- Born: September 10, 1951 (age 74) Yangzhou, China
- Died: February 13, 2022

= Thomas Yuen =

American computer businessman (1951–2022)

Thomas C. K. Yuen (September 10, 1951 – February 13, 2022) was an American executive. A co-founder of AST Research, Yuen was one of the early proponents of the personal computer.

== Early life ==

Yuen was born on September 10, 1951, in Yangzhou, China. His father was a housekeeper and chauffeur who took his family to Hong Kong to follow his employer.

In 1970, Yuen immigrated to the United States and attended community college before transferring to University of California, Irvine to study electrical engineering. In 1974, he received a bachelor’s degree in electrical engineering from UC Irvine’s Henry Samueli School of Engineering.

== Career ==

In 1973, he was diagnosed with a kidney disease that would require costly treatment. At the time, Yuen was working as an engineer at Hughes Aircraft, earning a modest salary of $12,000 a year. He started to consider launching his own business.

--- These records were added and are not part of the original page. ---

(** [asyncio.run(fetch_all_aqi())] followed by [smooth_aqi_points(data)]
    with the default radius. *)
Definition compute (w : world) : outcome (list smoothed) * world :=
  let svc := Cache.outside w in
  let data := fetch_all_aqi (respond svc) in
  let data := smooth_aqi_points data 150 in
  (Ok data,
   {| Cache.now := Cache.now w + elapsed svc;
      Cache.cache_file := Cache.cache_file w;
      Cache.outside := svc |}).

Definition fetch_aqi_data (w : world)
    : outcome (list smoothed) * world * nat :=
  Cache.cached_fetch compute w.

End Aqi.

(* ================================================================== *)
(** * fetch_aod.py: simulated granules, jittered grid *)
(* ================================================================== *)

Module Aod.

(** The dict [{"lat", "lon", "aod"}], read and emitted alike. *)
Record point : Type := mkPoint {
  lat : R;
  lon : R;
  aod : R
}.

(** The two random sources the module draws from: [random.random()] of
    the standard library and [numpy.random.normal(0.15, 0.07)].  Each
    is the sequence of values it is going to return, with the position
    of the next one. *)
Record generators : Type := mkGenerators {
  random : nat -> R;
  random_pos : nat;
  normal : nat -> R;
  normal_pos : nat
}.

Definition next_random (g : generators) : R * generators :=
  (random g (random_pos g),
   {| random := random g; random_pos := S (random_pos g);
      normal := normal g; normal_pos := normal_pos g |}).

Definition next_normal (g : generators) : R * generators :=
  (normal g (normal_pos g),
   {| random := random g; random_pos := random_pos g;
      normal := normal g; normal_pos := S (normal_pos g) |}).

(** What one [earthaccess.login(strategy=...)] call does. *)
Inductive login_result : Type :=
| LoginRaises
| LoginNothing            (* a falsy result *)
| LoginAuth.

(** Earthdata as one call meets it; [search] is [false] when
    [search_data] raises. *)
Record earthdata : Type := mkEarthdata {
  netrc : login_result;
  environment : login_result;
  search : bool;
  elapsed : R
}.

(** [login()]: [true] for an auth object, [false] for [None] or a falsy
    result. *)
Definition login (svc : earthdata) : bool :=
  match netrc svc with
  | LoginRaises => false
  | LoginAuth => true
  | LoginNothing =>
      match environment svc with
      | LoginAuth => true
      | _ => false
      end
  end.

(** The loop [for _ in range(250)] of [fetch_aod_granules]. *)
Fixpoint simulate (n : nat) (g : generators) (data : list point)
    : list point * generators :=
  match n with
  | O => (data, g)
  | S n' =>
      let '(u1, g1) := next_random g in
      let '(u2, g2) := next_random g1 in
      let '(z, g3) := next_normal g2 in
      let aod0 := Rabs z in
      let aod1 := Rmin (Rmax (Py.round3 aod0) 0.01) 1.5 in
      simulate n' g3
        (data ++ [ {| lat := Py.uniform 25 49 u1;
                      lon := Py.uniform (-125) (-66) u2;
                      aod := aod1 |} ])
  end.

Definition fetch_aod_granules (svc : earthdata) (g : generators)
    : list point * generators :=
  if negb (login svc) then ([], g)
  else if search svc then simulate 250 g []
  else ([], g).

(** ** Interpolation *)

Definition dist_to (la lo : Z) (p : point) : R :=
  haversine (IZR la) (IZR lo) (lat p) (lon p).

Definition nearby (la lo : Z) (points : list point) : list point :=
  firstn 5 (Py.sorted (dist_to la lo) points).

Definition weights (la lo : Z) (ns : list point) : list R :=
  map (fun n => 1 / (dist_to la lo n + 1)) ns.

Definition weighted_avg (la lo : Z) (ns : list point) : R :=
  Py.sum (map (fun nw => aod (fst nw) * snd nw) (combine ns (weights la lo ns)))
  / Py.sum (weights la lo ns).

(** The dict appended to [smoothed] for one grid coordinate, given the
    two values [random()] returned. *)
Definition cell_at (la lo : Z) (ns : list point) (u1 u2 : R) : point :=
  {| lat := IZR la + Py.uniform (-0.3) 0.3 u1;
     lon := IZR lo + Py.uniform (-0.3) 0.3 u2;
     aod := Py.round3 (weighted_avg la lo ns) |}.

(** The body of the two grid loops, on the pair of [smoothed] and the
    generators: [continue] when [nearby] is empty, otherwise two draws
    (latitude first) and an append. *)
Definition cell_step (points : list point) (la lo : Z)
    (st : list point * generators) : list point * generators :=
  match nearby la lo points with
  | [] => st
  | ns =>
      let '(u1, g1) := next_random (snd st) in
      let '(u2, g2) := next_random g1 in
      (fst st ++ [cell_at la lo ns u1 u2], g2)
  end.

Definition lon_loop (points : list point) (lon_range : list Z) (la : Z)
    (st : list point * generators) : list point * generators :=
  fold_left (fun st lo => cell_step points la lo st) lon_range st.

Definition lat_loop (points : list point) (lat_range lon_range : list Z)
    (st : list point * generators) : list point * generators :=
  fold_left (fun st la => lon_loop points lon_range la st) lat_range st.

Definition smooth_aod_points (g : generators) (points : list point)
    (spacing : Z) : outcome (list point) * generators :=
  match points with
  | [] => (Ok [], g)
  | _ =>
      match Py.arange 25 49 spacing, Py.arange (-125) (-66) spacing with
      | Some lat_range, Some lon_range =>
          let '(smoothed, g') := lat_loop points lat_range lon_range ([], g) in
          (Ok smoothed, g')
      | _, _ => (Raise ZeroStep, g)
      end
  end.

(** ** The cached fetcher *)

Definition world : Type := Cache.world (list point) (earthdata * generators).

(** [fetch_aod_granules()] followed by [smooth_aod_points(raw)] with the
    default spacing. *)
Definition compute (w : world) : outcome (list point) * world :=
  let '(svc, g) := Cache.outside w in
  let '(raw, g1) := fetch_aod_granules svc g in
  let '(smoothed, g2) := smooth_aod_points g1 raw 2 in
  (smoothed,
   {| Cache.now := Cache.now w + elapsed svc;
      Cache.cache_file := Cache.cache_file w;
      Cache.outside := (svc, g2) |}).

Definition fetch_aod_data (w : world)
    : outcome (list point) * world * nat :=
  Cache.cached_fetch compute w.

End Aod.

(* ================================================================== *)
(** * predict_aqi.py: capping and labelling the predictions *)
(* ================================================================== *)

Module Predict.

(** The dict [predict_aqi] emits. *)
Record prediction : Type := mkPrediction {
  lat : R;
  lon : R;
  predicted_aqi : Z;
  category : string
}.

(** [int(min(max(pred, 0), 200))]. *)
Definition cap (pred : R) : Z := Py.int (Rmin (Rmax pred 0) 200).

(** The chain of comparisons that labels a capped prediction. *)
Definition label (pred : Z) : string :=
  if (pred <=? 50)%Z then "Good"%string
  else if (pred <=? 100)%Z then "Moderate"%string
  else if (pred <=? 150)%Z then "Unhealthy for Sensitive Groups"%string
  else "Unhealthy"%string.

(** The loop [for _ in range(30)] of [predict_aqi].  [model lat lon] is
    what [float(model.predict(df)[0])] gives for the one-row frame built
    from [lat] and [lon] (its other columns are the constants 12 and 0 and
    the current month); [rnd] is the sequence of values [random()] returns
    and [pos] the position of the next one. *)
Fixpoint predict_loop (model : R -> R -> R) (rnd : nat -> R) (n pos : nat)
    (predictions : list prediction) : list prediction * nat :=
  match n with
  | O => (predictions, pos)
  | S n' =>
      let lat := Py.uniform 25 49 (rnd pos) in
      let lon := Py.uniform (-125) (-66) (rnd (S pos)) in
      let pred := cap (model lat lon) in
      predict_loop model rnd n' (S (S pos))
        (predictions ++ [ {| lat := lat; lon := lon;
                             predicted_aqi := pred;
                             category := label pred |} ])
  end.

Definition predict_aqi (model : R -> R -> R) (rnd : nat -> R) (pos : nat)
    : list prediction * nat :=
  predict_loop model rnd 30 pos [].

End Predict.

(* ================================================================== *)
(** * main.py: the mock AOD route *)
(* ================================================================== *)

Module Main.

(** The loop [for _ in range(100)] of [get_aod_mock]: three calls of
    [random()] per point, in the order of the keys. *)
Fixpoint mock_loop (rnd : nat -> R) (n pos : nat) (aod_data : list Aod.point)
    : list Aod.point * nat :=
  match n with
  | O => (aod_data, pos)
  | S n' =>
      mock_loop rnd n' (S (S (S pos)))
        (aod_data
         ++ [ {| Aod.lat := Py.uniform 25 49 (rnd pos);
                 Aod.lon := Py.uniform (-125) (-66) (rnd (S pos));
                 Aod.aod :=
                   Py.round3 (Py.uniform 0.05 0.35 (rnd (S (S pos)))) |} ])
  end.

Definition get_aod_mock (rnd : nat -> R) (pos : nat)
    : list Aod.point * nat :=
  mock_loop rnd 100 pos [].

End Main.

(* ================================================================== *)
(** * Notions the statements below use *)
(* ================================================================== *)

(** The number of members over all clusters. *)
Definition member_count (cs : list (list Aqi.member)) : nat :=
  list_sum (map (@length Aqi.member) cs).

(** The clusters that hold the observation at index [i] of the input. *)
Definition holders (i : nat) (cs : list (list Aqi.member))
    : list (list Aqi.member) :=
  filter (fun c => existsb (fun m => (fst m =? i)%nat) c) cs.

(** A station at the given coordinates reporting the given index. *)
Definition station_at (la lo v : R) (cat : string) : Aqi.station :=
  {| Aqi.city := "Unknown"; Aqi.lat := la; Aqi.lon := lo; Aqi.aqi := v;
     Aqi.category := cat; Aqi.observed := EmptyString |}.

(** Three stations one degree of latitude apart on the meridian 100 W. *)
Definition meridian_stations : list Aqi.station :=
  [ station_at 40 (-100) 50 "Good";
    station_at (40 + 1) (-100) 60 "Moderate";
    station_at (40 + 1 + 1) (-100) 70 "Moderate" ].

(** [min(xs)] and [max(xs)] of a non-empty sequence. *)
Definition minimum (xs : list R) : R :=
  match xs with
  | [] => 0
  | x :: xs' => fold_left Rmin xs' x
  end.

Definition maximum (xs : list R) : R :=
  match xs with
  | [] => 0
  | x :: xs' => fold_left Rmax xs' x
  end.

(** The arithmetic mean. *)
Definition mean (xs : list R) : R :=
  fold_right Rplus 0 xs / INR (length xs).

(** The weighted mean of values [vs] under weights [ws]. *)
Definition weighted_mean (vs ws : list R) : R :=
  fold_right Rplus 0 (map (fun vw => fst vw * snd vw) (combine vs ws))
  / fold_right Rplus 0 ws.

(** The grid coordinates in the order the two loops visit them. *)
Definition lattice (lat_range lon_range : list Z) : list (Z * Z) :=
  list_prod lat_range lon_range.

(** The AOD cells for a list of coordinates when the draws are taken from
    [rnd] starting at position [pos]: two draws per cell. *)
Fixpoint aod_cells (points : list Aod.point) (rnd : nat -> R) (pos : nat)
    (cs : list (Z * Z)) : list Aod.point :=
  match cs with
  | [] => []
  | c :: cs' =>
      Aod.cell_at (fst c) (snd c) (Aod.nearby (fst c) (snd c) points)
                  (rnd pos) (rnd (S pos))
      :: aod_cells points rnd (S (S pos)) cs'
  end.

(** The generators after [n] more calls of [random()]. *)
Definition advance (g : Aod.generators) (n : nat) : Aod.generators :=
  {| Aod.random := Aod.random g;
     Aod.random_pos := (n + Aod.random_pos g)%nat;
     Aod.normal := Aod.normal g;
     Aod.normal_pos := Aod.normal_pos g |}.

(** The coordinates [smooth_aod_points] visits for a non-zero spacing. *)
Definition aod_lattice (spacing : Z) : list (Z * Z) :=
  lattice (Py.range 25 49 spacing) (Py.range (-125) (-66) spacing).

(** A single observation with the fractional index 0.25. *)
Definition quarter_station : list Aqi.station :=
  [ station_at 40 (-100) (1 / 4) "Good" ].

(** Two reports from the same place, with indices 50 and 53. *)
Definition twin_stations : list Aqi.station :=
  [ station_at 40 (-100) 50 "Good"; station_at 40 (-100) 53 "Moderate" ].

(** The two observations of the end-to-end clustering scenario. *)
Definition scenario_west : Aqi.station := station_at 40 (-100) 50 "Good".
Definition scenario_east : Aqi.station :=
  station_at 40.001 (-100.001) 54 "Moderate".

(** Where an emitted record sits. *)
Definition aqi_loc (c : Aqi.smoothed) : R * R := (Aqi.s_lat c, Aqi.s_lon c).
Definition aod_loc (c : Aod.point) : R * R := (Aod.lat c, Aod.lon c).

(** The locations of the AOD cells for a list of coordinates when the
    draws are taken from [rnd] starting at position [pos]. *)
Fixpoint aod_locations (rnd : nat -> R) (pos : nat) (cs : list (Z * Z))
    : list (R * R) :=
  match cs with
  | [] => []
  | c :: cs' =>
      (IZR (fst c) + Py.uniform (-0.3) 0.3 (rnd pos),
       IZR (snd c) + Py.uniform (-0.3) 0.3 (rnd (S pos)))
      :: aod_locations rnd (S (S pos)) cs'
  end.

(** Generators whose [random()] always returns [u]. *)
Definition steady (u : R) : Aod.generators :=
  {| Aod.random := fun _ => u; Aod.random_pos := 0;
     Aod.normal := fun _ => 0.15; Aod.normal_pos := 0 |}.

(** One AOD sample in the middle of the map. *)
Definition one_sample : list Aod.point :=
  [ {| Aod.lat := 40; Aod.lon := -100; Aod.aod := 0.15 |} ].

(** The age of the cache file in hours, and the two sides of the
    freshness test (time-to-live: two hours). *)
Definition age_hours {P E : Type} (w : Cache.world P E) (f : Cache.file P) : R :=
  (Cache.now w - Cache.st_mtime f) / 3600.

In 1980, Yuen experienced kidney failure and learned that he would need dialysis treatment for the rest of his life.

The same year, he co-founded AST Research, a hardware technology maker, with two other immigrant engineers, Albert Wong and Safi Qureshey. The company, which initially produced expansion cards for IBM’s personal computers, became a leading maker of IBM-compatible personal computers and grew into a Fortune 500 company, with revenues of $1.14 billion in 1992.

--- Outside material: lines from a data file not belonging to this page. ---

(** * cuDNN batch normalization operators of the ChainerX CUDA device

    A shallow embedding of [chainerx/cuda/cuda_device/batch_norm.cc]:
    the axis-to-mode resolver [GetBatchNormMode], the running-statistic
    write-back [UpdateRunning], the descriptor wrapper
    [CudnnBNTensorDescriptor], the forward-to-backward state
    [CudaBatchNormState] and the three operators
    [CudaBatchNormForwardOp], [CudaBatchNormBackwardOp] and
    [CudaFixedBatchNormForwardOp].

    The operators are stateful: they allocate device arrays, convert and
    copy storage and call the cuDNN primitives.  They are modelled in a
    state-and-exception monad over a block-structured device memory that
    also records the sequence of device operations performed.  The
    descriptor of the batch normalization parameters is an object with a
    destructor: it is destroyed when the operator is left, by a return
    or by an exception. *)

From Stdlib Require Import ZArith Bool Strings.Byte String.
From Stdlib Require Import Floats.SpecFloat.
From stdpp Require Import base option list sorting gmap strings.

Local Open Scope Z_scope.

(** ** Scalars *)

(** [double]: IEEE-754 binary64, as the inductive specification of the
    Standard Library (53 bits of precision, maximal exponent 1024). *)
Definition double := spec_float.
Definition prec64 : Z := 53.
Definition emax64 : Z := 1024.

Definition double_lt (a b : double) : bool := SFltb a b.
Definition double_sub (a b : double) : double := SFsub prec64 emax64 a b.
Definition double_of_Z (z : Z) : double := binary_normalize prec64 emax64 z 0 false.
Definition double_one : double := double_of_Z 1.

(** [chainerx::Scalar]: a tagged value of kind bool, int64 or double. *)
Inductive Scalar :=
| ScalarBool (b : bool)
| ScalarInt (i : Z)
| ScalarFloat (d : double).

(** [static_cast<double>(scalar)]. *)
Definition Scalar_to_double (s : Scalar) : double :=
  match s with
  | ScalarBool b => double_of_Z (if b then 1 else 0)
  | ScalarInt i => double_of_Z i
  | ScalarFloat d => d
  end.

(** ** Dtypes *)

Inductive Dtype :=
| kBool | kInt8 | kInt16 | kInt32 | kInt64 | kUInt8
| kFloat16 | kFloat32 | kFloat64.

Global Instance Dtype_eq_dec : EqDecision Dtype.
Proof. solve_decision. Defined.

Module DtypeKind.
Inductive t := kBool | kInt | kUInt | kFloat.
Global Instance eq_dec : EqDecision t.
Proof. solve_decision. Defined.
End DtypeKind.

Definition GetKind (d : Dtype) : DtypeKind.t :=
  match d with
  | kBool => DtypeKind.kBool
  | kInt8 | kInt16 | kInt32 | kInt64 => DtypeKind.kInt
  | kUInt8 => DtypeKind.kUInt
  | kFloat16 | kFloat32 | kFloat64 => DtypeKind.kFloat
  end.

Definition GetItemSize (d : Dtype) : Z :=
  match d with
  | kBool | kInt8 | kUInt8 => 1
  | kInt16 | kFloat16 => 2
  | kInt32 | kFloat32 => 4
  | kInt64 | kFloat64 => 8
  end.

(** ** Shapes and axes *)

(** [Shape]: the dimensions, [int64_t] each. *)
Definition Shape := list Z.

(** [Axes]: the axis indices in the order given, [int8_t] each. *)
Definition Axes := list Z.

Definition Shape_GetTotalSize (s : Shape) : Z := foldr Z.mul 1 s.

(** [axis.ndim()] and [axis[i]]. *)
Definition Axes_ndim (a : Axes) : Z := Z.of_nat (length a).
Definition Axes_at (a : Axes) (i : nat) : Z := default 0 (a !! i).
(** * lemur: the Azure archive/remove core and the noop mover

    A shallow embedding of
      - cmd/lhsm-plugin-az-core/archive.go  ([Archive]),
      - cmd/lhsm-plugin-az-core (the file holding [Remove]),
      - cmd/lhsm-plugin-noop/main.go        ([Mover]),
    together with the parts of Go's standard library the code calls
    ([strings.Split], [path.Clean], [path.Join], [fmt.Sprintf] with the verbs
    [%d] and [%o], [Time.Format]; [url.Parse] on the strings it takes as
    they are). *)

From Stdlib Require Import ZArith Ascii.
From stdpp Require Import base list strings gmap.

Local Open Scope Z_scope.

(** ** Strings

    A Go [string] is a sequence of bytes; it is modelled by [string], whose
    characters are the 256 byte values. *)

(** [os.PathSeparator] on the platform the code is written for (it reads
    [syscall.Stat_t]). *)
Definition os_PathSeparator : ascii := "/"%char.

(** [has_sep s]: the byte ['/'] occurs in [s]. *)
Fixpoint has_sep (s : string) : bool :=
  match s with
  | EmptyString => false
  | String c s' => if decide (c = os_PathSeparator) then true else has_sep s'
  end.

(** [strings.Count(s, "/")]. *)
Fixpoint strings_Count (s : string) : nat :=
  match s with
  | EmptyString => O
  | String c s' =>
      if decide (c = os_PathSeparator) then S (strings_Count s') else strings_Count s'
  end.

(** [strings.Split(s, "/")]: the substrings between the separators, in order;
    a string with [k] separators gives [k+1] substrings ([""] gives [[""]]). *)
Fixpoint strings_Split (s : string) : list string :=
  match s with
  | EmptyString => [""]
  | String c s' =>
      if decide (c = os_PathSeparator) then "" :: strings_Split s'
      else match strings_Split s' with
           | h :: t => String c h :: t
           | [] => [String c ""]
           end
  end.

(** [strings.Join(elems, "/")]. *)
Fixpoint strings_Join (elems : list string) : string :=
  match elems with
  | [] => ""
  | [e] => e
  | e :: rest => e +:+ "/" +:+ strings_Join rest
  end.

(** ** Package [path] of the Go standard library *)

Definition rooted (p : string) : bool :=
  match p with
  | String c _ => if decide (c = "/"%char) then true else false
  | EmptyString => false
  end.

(** What one round of the loop of [path.Clean] does with the path element
    [e] that starts at the read index, when the output buffer is seen as the
    stack [out] of the elements written so far, last written first.  The
    buffer can be backtracked ([out.w > dotdot]) when its last element is not
    [".."]. *)
Definition clean_elem (rt : bool) (out : list string) (e : string) : list string :=
  if decide (e = "") then out                       (* empty path element *)
  else if decide (e = ".") then out                 (* . element *)
  else if decide (e = "..") then                    (* .. element *)
    match out with
    | top :: rest =>
        if decide (top = "..") then (if rt then out else e :: out)
        else rest                                    (* can backtrack *)
    | [] => if rt then out else e :: out
    end
  else e :: out.                                     (* real path element *)

(** The string held by the output buffer when the loop ends. *)
Definition render (rt : bool) (out : list string) : string :=
  if rt then "/" +:+ strings_Join (rev out)
  else match out with
       | [] => "."                                   (* turn empty string into "." *)
       | _ => strings_Join (rev out)
       end.

Definition clean_stack (p : string) : list string :=
  fold_left (clean_elem (rooted p)) (strings_Split p) [].

(** [path.Clean], read element by element: the elements between the
    slashes go through [clean_elem] in order. *)
Definition Clean_elements (p : string) : string :=
  if decide (p = "") then "." else render (rooted p) (clean_stack p).

(** [path.Clean] as the library writes it, byte by byte.

    The output buffer [out] holds the bytes written so far, the last one
    first; [out.w] is its length. ([lazybuf] shares the bytes of the input
    as long as the output repeats them; this changes no result.) *)

(** [r+k == n || path[r+k] == '/'], for the rest [p] of the path from [r+k]. *)
Definition end_or_slash (p : string) : bool :=
  match p with
  | EmptyString => true
  | String c _ => bool_decide (c = "/"%char)
  end.

Definition starts_with_dot (p : string) : bool :=
  match p with
  | EmptyString => false
  | String c _ => bool_decide (c = "."%char)
  end.

Definition tail (p : string) : string :=
  match p with
  | EmptyString => EmptyString
  | String _ p' => p'
  end.

(** [for out.w > dotdot && out.index(out.w) != '/' { out.w-- }], where
    [popped] is the byte at [out.w], the last one taken off. *)
Fixpoint unwind (popped : ascii) (out : list ascii) (dotdot : nat) : list ascii :=
  match out with
  | [] => []
  | b :: out' =>
      if (dotdot <? length out)%nat && negb (bool_decide (popped = "/"%char))
      then unwind b out' dotdot
      else out
  end.

(** [out.w--] and the loop above: remove to the last slash. *)
Definition backtrack (out : list ascii) (dotdot : nat) : list ascii :=
  match out with
  | [] => []
  | b :: out' => unwind b out' dotdot
  end.

(** [for ; r < n && path[r] != '/'; r++ { out.append(path[r]) }]: the rest of
    the path after the element, and the buffer. *)
Fixpoint copy_element (p : string) (out : list ascii) : string * list ascii :=
  match p with
  | EmptyString => (p, out)
  | String c p' =>
      if decide (c = "/"%char) then (p, out) else copy_element p' (c :: out)
  end.

(** The loop [for r < n { switch ... }] on the rest [p] of the path from
    [r], for at most [fuel] rounds. *)
Fixpoint clean_loop (fuel : nat) (rt : bool) (p : string) (out : list ascii) (dotdot : nat)
    : list ascii :=
  match fuel, p with
  | O, _ => out
  | _, EmptyString => out
  | S fuel', String c p1 =>
      if decide (c = "/"%char) then
        (* empty path element *)
        clean_loop fuel' rt p1 out dotdot
      else if bool_decide (c = "."%char) && end_or_slash p1 then
        (* . element *)
        clean_loop fuel' rt p1 out dotdot
      else if bool_decide (c = "."%char) && starts_with_dot p1 && end_or_slash (tail p1) then
        (* .. element: remove to last / *)
        let p2 := tail p1 in
        if (dotdot <? length out)%nat then
          (* can backtrack *)
          clean_loop fuel' rt p2 (backtrack out dotdot) dotdot
        else if negb rt then
          (* cannot backtrack, but not rooted, so append .. element *)
          let out := if (0 <? length out)%nat then "/"%char :: out else out in
          let out := "."%char :: "."%char :: out in
          clean_loop fuel' rt p2 out (length out)
        else clean_loop fuel' rt p2 out dotdot
      else
        (* real path element; add slash if needed *)
        let out :=
          if (rt && negb (length out =? 1)%nat) || (negb rt && negb (length out =? 0)%nat)
          then "/"%char :: out else out in
        (* copy element *)
        let '(p', out) := copy_element p out in
        clean_loop fuel' rt p' out dotdot
  end.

In 1992, Yuen left AST and invested $2.7 million into SRS Lab, an audio technology licenser. As Chief executive of the company, Yuen pushed the company to specialize into three-dimensional audio technology. In 2012, the company was purchased by DTS Inc., another sound licenser, for $148 million.

Yuen spent the final decades of his life funding and promoting stem-cell therapy research, hoping that it would help address chronic diseases like the one from which he was suffering. He created his own company, R&D firm, PrimeGen Biotech, and donated to the University of California at Irvine’s stem research department.